You're not being rude, but I don't see why the question is absurd. A 39/27 gives me a gear ratio of 1.44. A 34/23 gives a ratio of 1.48, and 34/25 is 1.36. These are not massive differences, are they? It seems the compact only becomes a significant advantage if I go to the 12-27. For one thing, this is becoming a bigger cost issue if I change both the crankset and the cassette. I'm OK with doing that if the concesus is I have to. Salsa Lover tells me I don't. 



bwhite_4 said:


> 20% - 30% grades? Did they not know about "switchback technology" when these roads were built?
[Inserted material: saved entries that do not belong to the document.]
Lemma new_sequences_differ seed m m' s s' : 0 <= seed < 2 ^ 31 ->
  0 <= m < 2 ^ (31 * (l - 1)) -> 0 <= m' < 2 ^ (31 * (l - 1)) -> new_sequence seed m s -> new_sequence seed m' s' ->
  register l s = register l s' -> m = m'.
Proof.
  intros Hseed Hm Hm' [_ _ Hr] [_ _ Hr'] E. destruct lags_ok as (? & ? & ? & ? & ? & ? & n & En & Hn).
  apply (seeded_inj seed); [done | done |].
  apply (history_inj _ _ (fun i => seeded_int seed m i Hseed) (fun i => seeded_int seed m' i Hseed) runup ltac:(nia)).
  intros i Hi. rewrite <- Hr, <- Hr' by done. apply (f_equal (fun r => zth 0 r i)) in E. unfold register in E.
  by rewrite !zth_seqZ in E by done.
Qed.

(** ** The values *)

Fixpoint rng_values (n : nat) (s : list Z) : res (list Z) :=
  match n with
  | O => Ok []
  | S n => r ← rng_nextrand s; vs ← rng_values n (fst r); Ok (snd r :: vs)
  end.

Definition value (x : Z) : Z := Z.land (Z.shiftr x 1) POS_MASK.

(** The register as a circular buffer, [h] being the elements so far *)
Definition wrap (x : Z) : Z := if x <? l then x else x - l.

Record circular (h s : list Z) : Prop := {
  ci_size : zlen s = state_size;
  ci_l : zth 0 s J_L = l;
  ci_lp : 0 <= zth 0 s J_LP < l;
  ci_kp : zth 0 s J_KP = wrap (zth 0 s J_LP + k);
  ci_register i : 0 <= i < l -> zth 0 s (reg + wrap (zth 0 s J_LP + 1 + i)) = zth 0 h i
}.

Lemma new_circular seed m s : at_node seed m s -> new_sequence seed m s ->
  circular (history l k runup (seeded l cbit seed m)) s.
Proof.
  intros [? _ ? _ _ _ _ _ _] [Hlp Hkp Hr]. destruct lags_ok as (? & ? & _). constructor; rewrite ?Hlp, ?Hkp; try done; try lia.
  - unfold wrap. zcases.
  - intros i Hi. rewrite <- Hr by done. do 2 f_equal. unfold wrap. zcases.
Qed.

Lemma alfg_rand_ok h s : circular h s -> rng_rand s = Ok (value (zth 0 h (l - 1))).
Proof.
  intros [Hs Hl Hlp _ Hr]. destruct lags_ok as (? & _). unfold rng_rand. do 4 step. rewrite Hl. do 2 step.
  rewrite <- Hr by lia. replace (wrap (zth 0 s J_LP + 1 + (l - 1))) with (zth 0 s J_LP) by (unfold wrap; zcases). done.
Qed.
(* ===== verification/Sha1.v ===== *)
(** * SHA-1, the splittable generator of the tree search

    [brg_sha1.c]: the hash function as it is computed there - a context with
    a buffer of sixteen words that is filled with bytes, turned into words of
    the other byte order and compiled block by block - and the random number
    generator that hashes the state of a node with the number of a child.
    The reference is the definition of the standard (FIPS 180-4): padding,
    schedule, eighty rounds.

    The machine is little endian, as [SWAP_BYTES] assumes; shifts of an [int]
    into its sign bit ([0x00000080 << 24], [mystate[16] << 24]) give the bit
    pattern, as compilers do.  Words and bytes are numbers. *)

From Stdlib Require Import Btauto.
From S2P Require Import Prelude Uts.

(** ** Words and bytes *)

Definition rotl32 (x n : Z) : Z := Z.lor (u32 (Z.shiftl x n)) (Z.shiftr x (32 - n)).
Definition rotr32 (x n : Z) : Z := Z.lor (Z.shiftr x n) (u32 (Z.shiftl x (32 - n))).

Definition bswap_32 (x : Z) : Z :=
  Z.lor (Z.land (rotr32 x 24) 0x00ff00ff) (Z.land (rotr32 x 8) 0xff00ff00).

(** A word in memory: four bytes, the lowest first. *)
Definition word_of (b0 b1 b2 b3 : Z) : Z :=
  Z.lor b0 (Z.lor (Z.shiftl b1 8) (Z.lor (Z.shiftl b2 16) (Z.shiftl b3 24))).
Definition bytes_of_word (x : Z) : list Z :=
  [Z.land x 0xff; Z.land (Z.shiftr x 8) 0xff; Z.land (Z.shiftr x 16) 0xff; Z.land (Z.shiftr x 24) 0xff].

Definition bytes_of (w : list Z) : list Z := flat_map bytes_of_word w.
Fixpoint words_of (b : list Z) : list Z :=
  match b with
  | b0 :: b1 :: b2 :: b3 :: b => word_of b0 b1 b2 b3 :: words_of b
  | _ => []
  end.

(** ** The context *)

Definition SHA1_BLOCK_SIZE := 64.
Definition SHA1_DIGEST_SIZE := 20.
Definition SHA1_MASK := SHA1_BLOCK_SIZE - 1.

Record sha1_ctx := Sha1Ctx { count : Z * Z; hash : list Z; wbuf : list Z }.

(** [memcpy(((unsigned char* )ctx->wbuf) + pos, sp, n)], with the bytes at [sp]
    given. *)
Definition copy_in (w : list Z) (pos : Z) (src : list Z) : res (list Z) :=
  let b := bytes_of w in
  if (0 <=? pos) && (pos + zlen src <=? zlen b) then
    Ok (words_of (take (Z.to_nat pos) b ++ src ++ drop (Z.to_nat pos + length src) b))
  else Err OutOfBounds.

(** [bsw_32(p, n)] *)
Definition bsw_32 (w : list Z) (n : Z) : res (list Z) :=
  for_range 0 n (fun j w => let i := n - 1 - j in x ← w.[i]; w.[i <- bswap_32 x]) w.

(** ** Compiling a block *)

Definition ch (x y z : Z) : Z := Z.lxor z (Z.land x (Z.lxor y z)).
Definition parity (x y z : Z) : Z := Z.lxor x (Z.lxor y z).
Definition maj (x y z : Z) : Z := Z.lor (Z.land x y) (Z.land z (Z.lxor x y)).

(** The two meanings of [hf(i)]: a word of the block, or the next word of the
    schedule, which is also stored. *)
Definition hf_block (i : Z) (w : list Z) : res (Z * list Z) := h ← w.[i]; Ok (h, w).
Definition hf_next (i : Z) (w : list Z) : res (Z * list Z) :=
  a ← w.[Z.land (i + 13) 15];
  b ← w.[Z.land (i + 8) 15];
  c ← w.[Z.land (i + 2) 15];
  d ← w.[Z.land i 15];
  let h := rotl32 (Z.lxor (Z.lxor (Z.lxor a b) c) d) 1 in
  w ← w.[Z.land i 15 <- h];
  Ok (h, w).

(** The five variables and the block. *)
Abbreviation cstate := (list Z * list Z)%type.

Definition one_cycle (a b c d e : Z) (f : Z -> Z -> Z -> Z) (k : Z)
    (hf : list Z -> res (Z * list Z)) (s : cstate) : res cstate :=
  let '(v, w) := s in
  '(h, w) ← hf w;
  va ← v.[a]; vb ← v.[b]; vc ← v.[c]; vd ← v.[d]; ve ← v.[e];
  v ← v.[e <- u32 (ve + (rotr32 va 27 + f vb vc vd + k + h))];
  v ← v.[b <- rotr32 vb 2];
  Ok (v, w).

Definition five_cycle (f : Z -> Z -> Z -> Z) (k : Z) (hf : Z -> list Z -> res (Z * list Z)) (i : Z)
    (s : cstate) : res cstate :=
  s ← one_cycle 0 1 2 3 4 f k (hf i) s;
  s ← one_cycle 4 0 1 2 3 f k (hf (i + 1)) s;
  s ← one_cycle 3 4 0 1 2 f k (hf (i + 2)) s;
  s ← one_cycle 2 3 4 0 1 f k (hf (i + 3)) s;
  one_cycle 1 2 3 4 0 f k (hf (i + 4)) s.

Definition sha1_compile (ctx : sha1_ctx) : res sha1_ctx :=
  v0 ← (hash ctx).[0]; v1 ← (hash ctx).[1]; v2 ← (hash ctx).[2]; v3 ← (hash ctx).[3]; v4 ← (hash ctx).[4];
  let s := ([v0; v1; v2; v3; v4], wbuf ctx) in
  s ← five_cycle ch 0x5a827999 hf_block 0 s;
  s ← five_cycle ch 0x5a827999 hf_block 5 s;
  s ← five_cycle ch 0x5a827999 hf_block 10 s;
  s ← one_cycle 0 1 2 3 4 ch 0x5a827999 (hf_block 15) s;
  s ← one_cycle 4 0 1 2 3 ch 0x5a827999 (hf_next 16) s;
  s ← one_cycle 3 4 0 1 2 ch 0x5a827999 (hf_next 17) s;
  s ← one_cycle 2 3 4 0 1 ch 0x5a827999 (hf_next 18) s;
  s ← one_cycle 1 2 3 4 0 ch 0x5a827999 (hf_next 19) s;
  s ← five_cycle parity 0x6ed9eba1 hf_next 20 s;
  s ← five_cycle parity 0x6ed9eba1 hf_next 25 s;
  s ← five_cycle parity 0x6ed9eba1 hf_next 30 s;
  s ← five_cycle parity 0x6ed9eba1 hf_next 35 s;
  s ← five_cycle maj 0x8f1bbcdc hf_next 40 s;
  s ← five_cycle maj 0x8f1bbcdc hf_next 45 s;
  s ← five_cycle maj 0x8f1bbcdc hf_next 50 s;
  s ← five_cycle maj 0x8f1bbcdc hf_next 55 s;
  s ← five_cycle parity 0xca62c1d6 hf_next 60 s;
  s ← five_cycle parity 0xca62c1d6 hf_next 65 s;
  s ← five_cycle parity 0xca62c1d6 hf_next 70 s;
  '(v, w) ← five_cycle parity 0xca62c1d6 hf_next 75 s;
  hash ← for_range 0 5 (fun i h => hi ← h.[i]; vi ← v.[i]; h.[i <- u32 (hi + vi)]) (hash ctx);
  Ok (Sha1Ctx (count ctx) hash w).

(** ** Hashing *)

(** The buffer of a new context has any contents. *)
Definition sha1_begin (wbuf : list Z) : sha1_ctx :=
  Sha1Ctx (0, 0) [0x67452301; 0xefcdab89; 0x98badcfe; 0x10325476; 0xc3d2e1f0] wbuf.

Definition slice (data : list Z) (from n : Z) : list Z := take (Z.to_nat n) (drop (Z.to_nat from) data).

(** The loop over whole blocks; the state is [sp - data], [len], [space],
    [pos] and the context.  Each turn uses up some of [data]. *)
Definition hash_blocks (data : list Z) : Z * Z * Z * Z * sha1_ctx -> res (Z * Z * Z * Z * sha1_ctx) :=
  while (S (length data))
    (fun '(sp, len, space, pos, ctx) => Ok (space <=? len))
    (fun '(sp, len, space, pos, ctx) =>
       w ← copy_in (wbuf ctx) pos (slice data sp space);
       w ← bsw_32 w (Z.shiftr SHA1_BLOCK_SIZE 2);
       ctx ← sha1_compile (Sha1Ctx (count ctx) (hash ctx) w);
       Ok (sp + space, len - space, SHA1_BLOCK_SIZE, 0, ctx)).

(** [ctx->count[0] += len], the carry into [count[1]] *)
Definition add_count (count : Z * Z) (len : Z) : Z * Z :=
  let c0 := u32 (count.1 + len) in
  (c0, if c0 <? len then u32 (count.2 + 1) else count.2).

Definition sha1_hash (data : list Z) (ctx : sha1_ctx) : res sha1_ctx :=
  let len := zlen data in
  let pos := Z.land (count ctx).1 SHA1_MASK in
  let space := SHA1_BLOCK_SIZE - pos in
  let ctx := Sha1Ctx (add_count (count ctx) len) (hash ctx) (wbuf ctx) in
  '(sp, len, space, pos, ctx) ← hash_blocks data (0, len, space, pos, ctx);
  w ← copy_in (wbuf ctx) pos (slice data sp len);
  Ok (Sha1Ctx (count ctx) (hash ctx) w).

(** The buffer with the byte 0x80 behind the rest of the message. *)
Definition terminate (w : list Z) (i : Z) : res (list Z) :=
  w ← bsw_32 w (Z.shiftr (i + 3) 2);
  let sh := 8 * Z.land (Z.lnot i) 3 in
  x ← w.[Z.shiftr i 2];
  w.[Z.shiftr i 2 <- Z.lor (Z.land x (u32 (Z.shiftl 0xffffff80 sh))) (u32 (Z.shiftl 0x00000080 sh))].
I'm sure they did. I'm wondering if Google maps is just looking at the highest points of surrounding topography and calculating gradients that way.


----------



## pmf (Feb 23, 2004)

Hughsdad said:


> I'm sure they did. I'm wondering if Google maps is just looking at the highest points of surrounding topography and calculating gradients that way.
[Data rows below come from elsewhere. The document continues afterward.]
(** ** Theorems *)

(** How the program is set up: the parameters are in range, [ALLOC] returns
    memory of the size asked for, and the tree of the root is finite, with
    size, leaves and height in [total]. *)
Record setup `{SearchTree St} (c : config) (fuel : nat) (size sizeof_Node : Z)
    (ALLOC : Z -> option (list (node St))) (root : node St) (total : stats) : Prop := {
  su_config : config_ok c size total;
  su_sizeof : 0 < sizeof_Node /\ size * sizeof_Node < 2 ^ 31;
  su_alloc n : 0 <= n -> exists l, ALLOC n = Some l /\ zlen l = n / sizeof_Node;
  su_root : numChildren root = -1 /\ 0 <= height root;
  su_tree : tree_stats fuel root = Ok total
}.

(** The states that the threads can reach from the start of the program. *)
Definition reachable `{SearchTree St} (c : config) (size sizeof_Node : Z)
    (ALLOC : Z -> option (list (node St))) (garbage : St) (root : node St) (w : world St) : Prop :=
  exists w0, pthread_init c ALLOC sizeof_Node size garbage root = Ok w0 /\ rtc (step c) w0 w.

Section Theorems.
Context `{SearchTree St} (c : config) (fuel : nat) (size sizeof_Node : Z)
  (ALLOC : Z -> option (list (node St))) (garbage : St) (root : node St) (total : stats).
Implicit Types (w : world St) (ss victim : StealStack St) (t : thread St).
Hypothesis SU : setup c fuel size sizeof_Node ALLOC root total.
(** C4: the search ends, whatever the order in which the threads run: in
    every execution that gives each thread its turn again and again, all
    threads finish, and then the statistics are those of the tree.  So no
    wake-up of the barrier is lost, and no two threads steal the same nodes
    from each other for ever. *)
Theorem fair_search_terminates `{SearchTree St} (c : config) (fuel : nat) (size sizeof_Node : Z)
    (ALLOC : Z -> option (list (node St))) (garbage : St) (root : node St) (total : stats)
    (states : nat -> world St) (schedule : nat -> Z) :
  setup c fuel size sizeof_Node ALLOC root total ->
  pthread_init c ALLOC sizeof_Node size garbage root = Ok (states 0%nat) ->
  execution c states schedule -> fair c schedule ->
  exists n, Forall (fun t => at_pc t = Done) (threads (states n)) /\
    msum 0 (num_threads c) (fun i => match (stealStack (states n)).[i] with Ok ss => nNodes ss | Err _ => 0 end) =
      Z.of_N (nodes total).
Proof.
  intros SU E0 Hexec Hfair. pose proof (su_config _ _ _ _ _ _ _ SU) as CO.
  assert (I0 : inv c fuel size total root (states 0%nat)).
  { apply (reachable_inv c fuel size sizeof_Node ALLOC garbage root total SU). by exists (states 0%nat). }
  destruct (all_done_eventually c fuel size total root CO states schedule I0 Hexec Hfair) as [n Hn].
  pose proof (states_inv c fuel size total root CO states schedule I0 Hexec n) as I.
  exists n. split.
  - apply list.Forall_forall. intros t Ht. apply (In_zth (Thread Work root)) in Ht as (i & Hi & <-).
    rewrite (iv_threads _ _ _ _ _ _ I) in Hi. by apply Hn.
  - assert (D : cb_done (states n) = 1).
    { pose proof (iv_barrier _ _ _ _ _ _ I) as B. destruct (bo_done _ _ _ B) as [D|]; [|done].
      pose proof (co_threads _ _ _ CO). exfalso. apply (bo_end _ _ _ B D 0 ltac:(lia)), Hn. lia. }
    rewrite <- (done_total c fuel size total root _ I D), nodes_msum. apply msum_ext. intros i Hi.
    destruct (thread_step_pc c fuel size total root _ i I Hi) as [-> _].
    pose proof (so_counts _ _ _ _ _ (to_stack _ _ _ _ _ _ (iv_thread _ _ _ _ _ _ I i Hi))). cbn. lia.
Qed.

(** *** The small search, two threads in turn *)

Module SmallRun.
Import StealSearch.Small.
#[local] Existing Instance tree.

Lemma run_app s1 s2 w : run cfg (s1 ++ s2) w = (w ← run cfg s1 w; run cfg s2 w).
Proof.
  revert w. induction s1 as [|i s1 IH]; intros w; [done|]. cbn [run app].
  rewrite bind_assoc. destruct (thread_step cfg i w); [apply IH | done].
Qed.

Definition start : world Z :=
  Eval vm_compute in match after 6 0 with Ok w => w | Err _ => World [] [] 0 0 0 end.

Definition states (n : nat) : world Z :=
  match run cfg (turns n) start with Ok w => w | Err _ => at_end end.

Lemma turns_S n : turns (S n) = turns n ++ [Z.of_nat (n mod 2)].
Proof. unfold turns. rewrite seq_S, map_app. done. Qed.

Lemma turns_add n m : turns (n + m) = turns n ++ map (fun i => Z.of_nat (i mod 2)) (seq n m).
Proof. unfold turns. by rewrite seq_app, map_app. Qed.

Lemma end_stays m n : run cfg (map (fun i => Z.of_nat (i mod 2)) (seq n m)) at_end = Ok at_end.
Proof.
  revert n. induction m as [|m IH]; intros n; [done|]. cbn [seq map run].
  assert (E : (n mod 2 = 0 \/ n mod 2 = 1)%nat) by (pose proof (Nat.mod_upper_bound n 2 ltac:(lia)); lia).
  assert (Es : thread_step cfg (Z.of_nat (n mod 2)) at_end = Ok at_end)
    by (destruct E as [-> | ->]; vm_compute; reflexivity).
  rewrite Es. cbn [mbind res_bind]. apply IH.
Qed.

Lemma states_run n : run cfg (turns n) start = Ok (states n).
Proof.
  assert (E : run cfg (turns 150) start = Ok at_end) by (vm_compute; reflexivity).
  unfold states. destruct (run cfg (turns n) start) as [w|f] eqn:En; [done|]. exfalso.
  destruct (Nat.le_gt_cases 150 n) as [Hle|Hlt].
  - replace n with (150 + (n - 150))%nat in En by lia.
    rewrite turns_add, run_app, E in En. cbn [mbind res_bind] in En. by rewrite end_stays in En.
  - replace 150%nat with (n + (150 - n))%nat in E by lia. by rewrite turns_add, run_app, En in E.
Qed.

Lemma is_execution : execution cfg states (fun n => Z.of_nat (n mod 2)).
Proof.
  intros n. split.
  - pose proof (Nat.mod_upper_bound n 2 ltac:(lia)). cbn. lia.
  - pose proof (states_run (S n)) as E. rewrite turns_S, run_app, states_run in E.
    cbn [mbind res_bind run] in E. by destruct (thread_step cfg (Z.of_nat (n mod 2)) (states n)).
Qed.

Lemma is_fair : fair cfg (fun n => Z.of_nat (n mod 2)).
Proof.
  intros i n Hi. cbn in Hi. exists (2 * n + Z.to_nat i)%nat. split; [lia|].
  rewrite (Nat.mul_comm 2), Nat.add_comm, Nat.Div0.mod_add.
  assert (Hc : i = 0 \/ i = 1) by lia. destruct Hc as [-> | ->]; reflexivity.
Qed.

Lemma fair_search_terminates_witness : exists n,
  Forall (fun t => at_pc t = Done) (threads (states n)) /\
  msum 0 2 (fun i => match (stealStack (states n)).[i] with Ok ss => nNodes ss | Err _ => 0 end) = 7.
Proof.
  apply (fair_search_terminates cfg 3 6 40 alloc 0 root (Stats 7 4 2) states (fun n => Z.of_nat (n mod 2))).
  - apply is_setup. lia.
  - vm_compute. reflexivity.
  - apply is_execution.
  - apply is_fair.
Defined.
End SmallRun.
I must have missed the 20-30% grade in the OP. A 30% grade is ridiculously steep. Most trucks couldn't climb that. If it really is that steep, you're going to need all the help you can get. The steepest I've climbed was a 17% grade in Tuscany to a mountain top hotel where I spent the night. It was damn near vertical. I was afraid to ride down it the next day. Those roads must be switchbacks. Is there anyone you know there that you can call and ask?


----------



## LC (Jan 28, 2004)

I live in a very hilly area in the NW and run into hills all the time where I can just barely turn over the pedals with 34/50 crankset and 12-27 cassette. There are even some hills/mountains that are just too steep that I have to avoid unless I am on my bike that has even lower gears. 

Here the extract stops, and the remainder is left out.